### EXERCISE PROMPT
Write out again the entries from the first line to the line that includes "room tid (f_sock_alloc_file_args", keeping both of those lines.
** Opening DATA FOR REVIEW block **
(* ===== verification/SockPidFdSpec.v ===== *)
(** * Descriptors and source addresses over their life

    Properties of [bpf/tap/sock_pid_fd.bpf.c]: the three kernel probes that link
    a descriptor to its socket, the probe that unlinks it, and the ownership of
    TCP source addresses. *)

From stdpp Require Import base numbers list gmap strings.
From S2P Require Import Prelude Tap Net Bpf Trace Common Settings Process Socket SocketProbes SockPidFd.
From S2P Require Import Redirector SocketInv SocketSpec SocketTotals RedirectorSpec.

(** Room in a map of this component. *)
Definition room {K V} `{Countable K} (k : K) (m : gmap K V) : Prop := has_room 16384 k m.

(** ** Descriptors *)

(** The key of a descriptor that the current process installs. *)
Definition installed_key {E : Env} (fd : Z) : pid_fd_key := PidFd (pid_of bpf_get_current_pid_tgid) (s32 fd).

Lemma installed_key_eq {E : Env} fd :
  PidFd (u32 (s32 (Z.shiftr bpf_get_current_pid_tgid 32))) (s32 fd) = installed_key fd.
Proof.
  unfold installed_key, pid_of. f_equal. unfold u32, s32.
  rewrite Zminus_mod, Z.mod_mod, <- Zminus_mod by lia. f_equal. lia.
Qed.

(** When the kernel allocates the file of a socket and installs it under
    a descriptor (from the same thread for the allocation, from any process for the
    installation), the descriptor is linked to that socket, the file to the
    descriptor, and the two intermediate entries are gone. *)
Theorem descriptor_linked (E1 E2 E3 : Env) sock file fd w :
  @bpf_get_current_pid_tgid E2 = @bpf_get_current_pid_tgid E1 ->
  let tid := @bpf_get_current_pid_tgid E1 in
  let key := @installed_key E3 fd in
  let s := w_spf w in
  room tid (f_sock_alloc_file_args s) -> room file (f_file_to_sock s) ->
  room key (f_pid_fd_to_sock s) -> room file (f_file_to_pid_fd s) ->
  let w1 := (@track_sock_alloc_file_entry E1 sock w).2 in
  let w2 := (@track_sock_alloc_file_ret E2 file w1).2 in
  let w3 := (@track_fd_install_entry E3 fd file w2).2 in
  w_spf w3 = s <| f_sock_alloc_file_args := delete tid (f_sock_alloc_file_args s) |>
               <| f_file_to_sock := delete file (f_file_to_sock s) |>
               <| f_file_to_pid_fd := <[file:=key]> (f_file_to_pid_fd s) |>
               <| f_pid_fd_to_sock := <[key:=sock]> (f_pid_fd_to_sock s) |>.
Proof.
  intros He tid key s R1 R2 R3 R4 w1 w2 w3.
  assert (w1 = w <| w_spf := s <| f_sock_alloc_file_args := <[tid:=sock]> (f_sock_alloc_file_args s) |> |>) as Hw1.
  { unfold w1, track_sock_alloc_file_entry, bind. by rewrite update_elem_room. }
  assert (w2 = w <| w_spf := s <| f_sock_alloc_file_args := delete tid (f_sock_alloc_file_args s) |>
                             <| f_file_to_sock := <[file:=sock]> (f_file_to_sock s) |> |>) as Hw2.
  { unfold w2, track_sock_alloc_file_ret, bpf_map_lookup_elem, gets, bind. rewrite He. fold tid.
    rewrite Hw1. cbn -[bpf_map_update_elem]. rewrite lookup_insert_eq. rewrite update_elem_room by done.
    cbn. by rewrite delete_insert_eq. }
  unfold w3, track_fd_install_entry, bpf_map_lookup_elem, gets, bind. rewrite Hw2, installed_key_eq.
  cbn -[bpf_map_update_elem]. rewrite lookup_insert_eq. fold key.
  rewrite update_elem_room by done. cbn -[bpf_map_update_elem]. rewrite update_elem_room by done.
  cbn. by rewrite delete_insert_eq.
Qed.

(** Socket 1 gets file 9, installed as descriptor 5 of process 1000. *)
Lemma descriptor_linked_witness :
  let w1 := (@track_sock_alloc_file_entry demo_env 1 world_init).2 in
  let w2 := (@track_sock_alloc_file_ret demo_env 9 w1).2 in
  let w3 := (@track_fd_install_entry demo_env 5 9 w2).2 in
  f_pid_fd_to_sock (w_spf w3) = {[PidFd 1000 5 := 1]} /\ f_file_to_sock (w_spf w3) = ∅.
Proof.
  intros w1 w2 w3. assert (w_spf w3 = _) as ->
    by (apply (descriptor_linked demo_env demo_env demo_env 1 9 5 world_init); [done|by right..]).
  split; vm_compute; reflexivity.
Defined.

(** The close event owed for descriptor [key]: one if its connection was reported. *)
Definition close_owed {E : Env} (w : world) (key : pid_fd_key) (ts : Z) : list socket_event :=
  match f_conn_info (w_sock w) !! key with
  | Some ci =>
      if ci_is_open ci
      then [Ev_close (CloseEvent S_CLOSE ts (ci_conn_pid_id ci) (ci_cookie ci) (ci_wr_bytes ci) (ci_rd_bytes ci)
                        (k_pid key) (tid_of bpf_get_current_pid_tgid))]
      else []
  | None => []
  end.

Lemma process_close_run {E : Env} key name w :
  (forall k, ringbuf_room k = true) ->
  runs (process_close (sock_ctx key name)) w (fun _ w' =>
    w_spf w' = w_spf w /\ f_conn_info (w_sock w') = delete key (f_conn_info (w_sock w))
    /\ exists ts, socket_events (w_sock w') = socket_events (w_sock w) ++ close_owed w key ts).
Proof.
  intros Hroom. unfold process_close. cbn [sc_id sock_ctx]. apply runs_bind, runs_gets.
  unfold close_owed. change (bm_get conn_info_map w) with (f_conn_info (w_sock w)).
  destruct (f_conn_info (w_sock w) !! key) as [ci|] eqn:Hl.
  - apply runs_bind. destruct (ci_is_open ci).
    + unfold bpf_ringbuf_reserve, bpf_ktime_get_ns, tick, bind, runs. cbn [fst snd ret]. rewrite Hroom. by split_and!; [..|eexists].
    + apply runs_ret. split_and!; [done..|]. exists 0. by rewrite app_nil_r.
  - apply runs_ret. split_and!; [done|by rewrite delete_id|]. exists 0. by rewrite app_nil_r.
Qed.

(** When the last reference to a file goes away, its descriptor is
    unlinked and its connection forgotten; if the connection was still reported as
    open (the process died or the close system call was missed), its close event is
    emitted then, and otherwise no event is. *)
Theorem descriptor_released (E : Env) file key w :
  f_file_to_pid_fd (w_spf w) !! file = Some key -> (forall k, ringbuf_room k = true) ->
  let w' := (cleanup_pid_fd_file_entries file w).2 in
  f_file_to_pid_fd (w_spf w') = delete file (f_file_to_pid_fd (w_spf w))
  /\ f_pid_fd_to_sock (w_spf w') = delete key (f_pid_fd_to_sock (w_spf w))
  /\ f_conn_info (w_sock w') = delete key (f_conn_info (w_sock w))
  /\ exists ts, socket_events (w_sock w') = socket_events (w_sock w) ++ close_owed w key ts.
Proof.
  intros Hk Hroom. set (Q := fun w' => w_spf w' = w_spf w /\ f_conn_info (w_sock w') = delete key (f_conn_info (w_sock w))
    /\ exists ts, socket_events (w_sock w') = socket_events (w_sock w) ++ close_owed w key ts).
  cut (runs (cleanup_pid_fd_file_entries file) w (fun _ w' => exists w1, Q w1
    /\ w' = w1 <| w_spf ::= fun s => s <| f_file_to_pid_fd ::= delete file |> <| f_pid_fd_to_sock ::= delete key |> |>)).
  { intros (w1 & (H1 & H2 & H3) & ->). cbn. by rewrite H1. }
  unfold cleanup_pid_fd_file_entries. apply runs_bind, runs_gets.
  change (bm_get active_file_to_pid_fd_map w) with (f_file_to_pid_fd (w_spf w)). rewrite Hk.
  apply runs_bind, runs_gets. apply runs_bind. eapply (runs_mono _ _ (fun _ => Q)).
  2:{ intros _ w1 HQ. by exists w1. }
  destruct (bm_get conn_info_map w !! key) as [ci|] eqn:Hl; [by apply process_close_run|].
  apply runs_ret. unfold Q, close_owed. change (f_conn_info (w_sock w) !! key = None) in Hl. rewrite Hl, delete_id by done.
  split_and!; [done..|]. exists 0. by rewrite app_nil_r.
Qed.

Lemma descriptor_released_witness :
  let w := (demo_state (demo_open <| ci_wr_bytes := 12 |>))
             <| w_spf ::= fun s => s <| f_file_to_pid_fd := {[9 := PidFd 1000 5]} |> |> in
  let w' := (@cleanup_pid_fd_file_entries demo_env 9 w).2 in
  f_pid_fd_to_sock (w_spf w') = ∅ /\ f_conn_info (w_sock w') = ∅
  /\ exists ts, socket_events (w_sock w') = [Ev_close (CloseEvent S_CLOSE ts demo_cp 7 12 0 1000 1000)].
Proof.
  intros w w'. destruct (descriptor_released demo_env 9 (PidFd 1000 5) w) as (_ & H2 & H3 & H4); [done|done|].
  split; [etrans; [exact H2|vm_compute; reflexivity]|]. split; [etrans; [exact H3|vm_compute; reflexivity]|exact H4].
Defined.

(** ** Source addresses *)

Definition source4 {E : Env} (sk : Z) : addr_port_key :=
  AddrPortKey [le_load (skc_rcv_saddr sk); 0; 0; 0] (bswap16 (skc_num sk)).
Definition source6 {E : Env} (sk : Z) : addr_port_key :=
  AddrPortKey (unmap_words (addr_words (skc_v6_rcv_saddr sk))) (bswap16 (skc_num sk)).

Lemma record_source_run {E : Env} key cookie w :
  room key (f_addr_port_to_pid (w_spf w)) -> room cookie (f_tcp_source_addr (w_spf w)) ->
  record_source key cookie w
  = (0, w <| w_spf ::= fun s => s <| f_addr_port_to_pid := <[key:=pid_of bpf_get_current_pid_tgid]> (f_addr_port_to_pid s) |>
                                  <| f_tcp_source_addr := <[cookie:=key]> (f_tcp_source_addr s) |> |>).
Proof. intros R1 R2. unfold record_source, bind. by rewrite !update_elem_room. Qed.

Lemma tcp_close_saved {E : Env} sk key w :
  f_tcp_source_addr (w_spf w) !! skc_cookie sk = Some key ->
  trace_tcp_close sk w
  = (0, w <| w_spf ::= fun s => s <| f_addr_port_to_pid := delete key (f_addr_port_to_pid s) |>
                                  <| f_tcp_source_addr := delete (skc_cookie sk) (f_tcp_source_addr s) |> |>).
Proof.
  intros Hs. unfold trace_tcp_close, bind, bpf_map_lookup_elem, gets. cbn [fst snd].
  change (bm_get active_tcp_source_addr_map w) with (f_tcp_source_addr (w_spf w)). by rewrite Hs.
Qed.

(** A connecting process owns its source address until the socket is
    closed: [connect] on an IPv4 or IPv6 socket files the process under it (an
    IPv4-mapped address under its IPv4 form), and closing the same socket removes
    exactly what was filed. *)
Theorem source_owned_until_close (E1 E2 : Env) (v6 : bool) sk w :
  let key := if v6 then @source6 E1 sk else @source4 E1 sk in
  let cookie := @bpf_get_socket_cookie E1 sk in
  @skc_cookie E2 sk = cookie ->
  room key (f_addr_port_to_pid (w_spf w)) -> room cookie (f_tcp_source_addr (w_spf w)) ->
  let w1 := ((if v6 then @trace_tcp_v6_connect_fexit E1 sk else @trace_tcp_v4_connect_fexit E1 sk) w).2 in
  let w2 := (@trace_tcp_close E2 sk w1).2 in
  f_addr_port_to_pid (w_spf w1) !! key = Some (pid_of (@bpf_get_current_pid_tgid E1))
  /\ f_addr_port_to_pid (w_spf w2) = delete key (f_addr_port_to_pid (w_spf w))
  /\ f_tcp_source_addr (w_spf w2) = delete cookie (f_tcp_source_addr (w_spf w)).
Proof.
  intros key cookie Hck R1 R2 w1 w2.
  assert (w1 = (@record_source E1 key cookie w).2) as Hw1 by (by destruct v6).
  rewrite record_source_run in Hw1 by done.
  assert (w2 = (@trace_tcp_close E2 sk w1).2) as Hw2 by done. rewrite (@tcp_close_saved E2 sk key w1) in Hw2.
  2:{ rewrite Hw1, Hck. cbn. apply lookup_insert_eq. }
  rewrite Hw2, Hck, Hw1. cbn. rewrite lookup_insert_eq, !delete_insert_eq. done.
Qed.

(** The TCP client of the redirection example, 10.0.0.9:40000. *)
Definition source_env : Env :=
  rdr_env <| (@skc_cookie) := fun _ => 77 |> <| (@skc_rcv_saddr) := fun _ => [10; 0; 0; 9] |>
    <| (@skc_num) := fun _ => 40000 |>.

Lemma source_owned_until_close_witness :
  let w1 := (@trace_tcp_v4_connect_fexit source_env 1 rdr_world).2 in
  let w2 := (@trace_tcp_close source_env 1 w1).2 in
  f_addr_port_to_pid (w_spf w1) !! @source4 source_env 1 = Some 1000 /\ f_addr_port_to_pid (w_spf w2) = ∅.
Proof.
  intros w1 w2. destruct (source_owned_until_close source_env source_env false 1 rdr_world) as (H1 & H2 & _);
    [done|by right|by right|]. split; [exact H1|]. etrans; [exact H2|vm_compute; reflexivity].
Defined.

(** The TLS decision of the client's process reaches the proxy.  Once an
    IPv4 client process has connected from its source address and been redirected,
    the proxy's [SO_MARK] query on the accepted socket answers 1 exactly when TLS
    interception is enabled for that process. *)
Theorem tls_decision_reaches_proxy (E1 E2 E3 : Env) sk ops opt cookie sock meta w w1 w2 :
  room (@source4 E1 sk) (f_addr_port_to_pid (w_spf w)) ->
  room (@bpf_get_socket_cookie E1 sk) (f_tcp_source_addr (w_spf w)) ->
  f_map_socks (w_rdr w1) !! cookie = Some sock ->
  same_client E2 cookie ops opt w1 w2 -> asks SO_MARK opt -> osk_family opt = AF_INET -> sock_opt_key opt = @source4 E1 sk ->
  f_addr_port_to_pid (w_spf w2) !! @source4 E1 sk
    = f_addr_port_to_pid (w_spf (@trace_tcp_v4_connect_fexit E1 sk w).2) !! @source4 E1 sk ->
  meta_of w2 (pid_of (@bpf_get_current_pid_tgid E1)) = Some meta ->
  optval (@cg_sock_opt E3 opt w2).1.2 = Opt_mark (if pm_tls_ok meta then 1 else 0).
Proof.
  intros R1 R2 Hs Hcl Hask Hof Hkey Hpid Hmeta.
  rewrite (recovered E2 E3 cookie ops opt sock w1 w2 _ Hcl ltac:(by rewrite Hof) Hask ltac:(auto) Hs). cbn [fst snd].
  unfold trace_tcp_v4_connect_fexit in Hpid. fold (@source4 E1 sk) in Hpid. rewrite record_source_run in Hpid by done.
  cbn in Hpid. rewrite lookup_insert_eq in Hpid. unfold answer. destruct Hask as (-> & _).
  rewrite Hkey, Hpid. cbn [mbind option_bind]. by rewrite Hmeta.
Qed.

Lemma tls_decision_reaches_proxy_witness :
  let w := (@cg_connect4 rdr_env rdr_connect rdr_world).2 in
  let w1 := (@trace_tcp_v4_connect_fexit source_env 1 w).2 in
  let w2 := (@cg_sock_ops rdr_env rdr_ops w1).2 in
  optval (@cg_sock_opt rdr_env (rdr_opt SO_MARK) w2).1.2 = Opt_mark 1.
Proof.
  intros w w1 w2. apply (tls_decision_reaches_proxy source_env rdr_env rdr_env 1 rdr_ops (rdr_opt SO_MARK) 77
    (original [le_load [1; 2; 3; 4]; 0; 0; 0] (bswap16 443)) (ProcessMeta 0 QP_FORWARD 0 true) w w1 w2);
    try done; try by right.
  - split; try done; [split; [by left|done]|]. split; [done|]. by left.
  - split_and!; try done. by left.
Defined.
** Closing DATA FOR REVIEW block **
### REPLY TO THE EXERCISE
(* ===== verification/SockPidFdSpec.v ===== *)
(** * Descriptors and source addresses over their life

    Properties of [bpf/tap/sock_pid_fd.bpf.c]: the three kernel probes that link
    a descriptor to its socket, the probe that unlinks it, and the ownership of
    TCP source addresses. *)

From stdpp Require Import base numbers list gmap strings.
From S2P Require Import Prelude Tap Net Bpf Trace Common Settings Process Socket SocketProbes SockPidFd.
From S2P Require Import Redirector SocketInv SocketSpec SocketTotals RedirectorSpec.

(** Room in a map of this component. *)
Definition room {K V} `{Countable K} (k : K) (m : gmap K V) : Prop := has_room 16384 k m.

(** ** Descriptors *)

(** The key of a descriptor that the current process installs. *)
Definition installed_key {E : Env} (fd : Z) : pid_fd_key := PidFd (pid_of bpf_get_current_pid_tgid) (s32 fd).

Lemma installed_key_eq {E : Env} fd :
  PidFd (u32 (s32 (Z.shiftr bpf_get_current_pid_tgid 32))) (s32 fd) = installed_key fd.
Proof.
  unfold installed_key, pid_of. f_equal. unfold u32, s32.
  rewrite Zminus_mod, Z.mod_mod, <- Zminus_mod by lia. f_equal. lia.
Qed.

(** When the kernel allocates the file of a socket and installs it under
    a descriptor (from the same thread for the allocation, from any process for the
    installation), the descriptor is linked to that socket, the file to the
    descriptor, and the two intermediate entries are gone. *)
Theorem descriptor_linked (E1 E2 E3 : Env) sock file fd w :
  @bpf_get_current_pid_tgid E2 = @bpf_get_current_pid_tgid E1 ->
  let tid := @bpf_get_current_pid_tgid E1 in
  let key := @installed_key E3 fd in
  let s := w_spf w in
  room tid (f_sock_alloc_file_args s) -> room file (f_file_to_sock s) ->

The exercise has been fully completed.